◆ WHAT TO WORK ON:
Every line of the data that contains the string "aArgs" must be copied.

Saved entries
____________________
(** X11. The section order of the argument vector.  When the settings file
    is read and both builder sections return, the run ends with one launch
    of the encoder whose arguments are, in this order: [-i] and the input,
    [-y] unless [noOverwrite], [-ss] and [-t] when non-zero, the audio
    arguments, the video arguments, the output.  The only event before it is
    the measurement run, when the audio section asked for one. *)
Theorem main_section_order (bytes : string) (ta : list Event)
    (aArgs vArgs : list string) :
  transcodeFlags fl ->
  readFile env (settingsFile fl) = Contents bytes ->
  audioSection env (loadedSettings env bytes) (inFile fl) = (ta, Ok aArgs) ->
  outcome (videoSection (loadedSettings env bytes) (inFile fl)) = Ok vArgs ->
  main env fl =
    (ta ++ [EvExec "/usr/bin/ffmpeg"
              (["-i"; inFile fl]
               ++ (if Ready.NoOverwrite (Settings.Ready (loadedSettings env bytes))
                   then [] else ["-y"])
               ++ (if Time.TimeSkipIntro (Settings.Time (loadedSettings env bytes)) =? 0
                   then []
                   else ["-ss"; itoa (Time.TimeSkipIntro
                                        (Settings.Time (loadedSettings env bytes)))])
               ++ (if Time.TotalTime (Settings.Time (loadedSettings env bytes)) =? 0
                   then []
                   else ["-t"; itoa (Time.TotalTime
                                       (Settings.Time (loadedSettings env bytes)))])
               ++ aArgs ++ vArgs ++ [outFile fl])],
     Ok tt).
Proof.
  intros Hfl Hread Ha Hv. rewrite (main_sections bytes Hfl Hread), Ha.
  assert (Hvt : videoSection (loadedSettings env bytes) (inFile fl) = ([], Ok vArgs)).
  { unfold videoSection in *.
    destruct (Video.JustCopy _); [by injection Hv as <-|].
    pose proof (parseVideoSettings_trace
                  (Settings.Video (loadedSettings env bytes))
                  (Settings.Subtitles (loadedSettings env bytes)) (inFile fl))
      as Ht.
    destruct (parseVideoSettings _ _ _) as [t r]. simpl in *. by subst. }
  run_M. rewrite Hvt. unfold leadingArgs. simpl. by rewrite <- !app_assoc.
Qed.

(** X12. The encode is launched only by a run that returns: if a launch of
    [/usr/bin/ffmpeg] appears in the trace of [main], [main] has returned
    normally, that launch is the last event, the only event before it is the
    measurement run if there is one, and its arguments start with [-i] and
    the input and end with the output.  So a run that ends by [os.Exit] or
    by a panic has not launched the encode. *)
Theorem encoder_launched_only_on_return (args : list string) :
  In (EvExec "/usr/bin/ffmpeg" args) (trace (main env fl)) ->
  outcome (main env fl) = Ok tt /\
  (exists before, trace (main env fl) = before ++ [EvExec "/usr/bin/ffmpeg" args] /\
                  (before = [] \/ before = [EvExec "ffmpeg" (measureArgs (inFile fl))])) /\
  exists middle, args = ["-i"; inFile fl] ++ middle ++ [outFile fl].
Proof.
  unfold main.
  destruct (String.eqb_spec (templateType fl) "") as [Ht|Ht]; simpl.
  2:{ unfold writeJson. run_M. simpl. intros [H|[]]. discriminate H. }
  destruct (String.eqb_spec (inFile fl) "") as [Hin|Hin]; simpl; [by intros []|].
  destruct (String.eqb_spec (outFile fl) "") as [Hout|Hout]; simpl; [by intros []|].
  destruct (String.eqb_spec (settingsFile fl) "") as [Hset|Hset]; simpl; [by intros []|].
  destruct (readFile env (settingsFile fl)) as [| |bytes] eqn:Hread.
  1,2: unfold parseSettingsJson; rewrite Hread; simpl; by intros [].
  assert (Hfl : transcodeFlags fl) by done.
  pose proof (main_sections bytes Hfl Hread) as Hmain. unfold main in Hmain.
  apply String.eqb_eq in Ht. apply String.eqb_neq in Hin, Hout, Hset.
  rewrite Ht, Hin, Hout, Hset in Hmain. simpl in Hmain. rewrite Hmain. clear Hmain.
  set (settings := loadedSettings env bytes).
  assert (Ha : exists ta r, audioSection env settings (inFile fl) = (ta, r) /\
                 (ta = [] \/ ta = [EvExec "ffmpeg" (measureArgs (inFile fl))])).
  { unfold audioSection. destruct (Audio.JustCopy _); [by eexists _, _; eauto|].
    pose proof (parseAudioSettings_trace_cases env (Settings.Audio settings) (inFile fl))
      as Htr.
    destruct (parseAudioSettings _ _ _) as [ta r]. simpl in Htr. by exists ta, r. }
  destruct Ha as (ta & ra & -> & Hta).
  assert (Hv : exists rv, videoSection settings (inFile fl) = ([], rv)).
  { unfold videoSection. destruct (Video.JustCopy _); [by eexists|].
    pose proof (parseVideoSettings_trace (Settings.Video settings)
                  (Settings.Subtitles settings) (inFile fl)) as Htr.
    destruct (parseVideoSettings _ _ _) as [tv rv]. simpl in Htr. subst tv. eauto. }
  destruct Hv as (rv & ->).
  assert (Hnot : ~ In (EvExec "/usr/bin/ffmpeg" args) ta).
  { destruct Hta as [-> | ->]; simpl; [tauto|]. intros [H|[]]. discriminate H. }
  run_M. destruct ra as [aArgs| |]; simpl; [|done..].
  destruct rv as [vArgs| |]; simpl; rewrite ?app_nil_r; [|done..].
  intros [H|[H|[]]]%in_app_or; [done|]. injection H as <-.
  split; [done|]. split; [eauto|].
  exists (tail (tail (leadingArgs fl settings)) ++ aArgs ++ vArgs).
  unfold leadingArgs. simpl. by rewrite <- !app_assoc.
Qed.


(** X14. Without [-make-template], a run that lacks the input, the output
    or the settings flag ends with status 1 at once: the settings file is
    not read, nothing is launched or written, in any world. *)
Theorem missing_flag_fatal :
  templateType fl = "" ->
  inFile fl = "" \/ outFile fl = "" \/ settingsFile fl = "" ->
  main env fl = ([], Exit 1).
Proof.
  intros Ht H. unfold main. rewrite Ht. simpl.
  destruct H as [H|[H|H]]; rewrite H; simpl; by rewrite ?orb_true_r.
Qed.

(** X15. With [-make-template] the run only writes [template.json], the
    indented encoding of the chosen template, and ends with status 0: the
    other flags are not looked at, no settings file is read and no
    subprocess is launched. *)
Theorem template_mode_writes_and_exits :
  templateType fl <> "" ->
  main env fl =
    ([EvWriteFile "template.json"
        (jsonIndent env (encodeSettings (makeTemplate (templateType fl))))],
     Exit 0).
Proof.
  intros Ht%String.eqb_neq. unfold main. rewrite Ht. reflexivity.
Qed.

End Orchestrator.

Lemma main_section_order_witness :
  main scenarioEnv sampleFlags =
    ([EvExec "/usr/bin/ffmpeg"
        ["-i"; "in.mp4"; "-y"; "-ss"; "10"; "-t"; "30";
         "-c:a"; "copy"; "-c:v"; "copy"; "out.mp4"]],
     Ok tt).
Proof.
  apply (main_section_order scenarioEnv sampleFlags "scenario" []
           ["-c:a"; "copy"] ["-c:v"; "copy"]);
    [repeat split; discriminate | reflexivity | reflexivity | reflexivity].
Defined.

Lemma encoder_launched_only_on_return_witness :
  outcome (main scenarioEnv sampleFlags) = Ok tt.
Proof.
  apply (encoder_launched_only_on_return scenarioEnv sampleFlags
           ["-i"; "in.mp4"; "-y"; "-ss"; "10"; "-t"; "30";
            "-c:a"; "copy"; "-c:v"; "copy"; "out.mp4"]).
  vm_compute. left. reflexivity.
Defined.


Lemma missing_flag_fatal_witness : main scenarioEnv missingOutputFlags = ([], Exit 1).
Proof.
  apply (missing_flag_fatal scenarioEnv missingOutputFlags);
    [reflexivity | right; left; reflexivity].
Defined.

Lemma template_mode_writes_and_exits_witness :
  main templateFileEnv templateFlags =
    ([EvWriteFile "template.json" "tv-normal template"], Exit 0).
Proof.
  apply (template_mode_writes_and_exits templateFileEnv templateFlags). discriminate.
Defined.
____________________
◆ RESULT BELOW:
    (aArgs vArgs : list string) :
  audioSection env (loadedSettings env bytes) (inFile fl) = (ta, Ok aArgs) ->
               ++ aArgs ++ vArgs ++ [outFile fl])],
  run_M. destruct ra as [aArgs| |]; simpl; [|done..].
  exists (tail (tail (leadingArgs fl settings)) ++ aArgs ++ vArgs).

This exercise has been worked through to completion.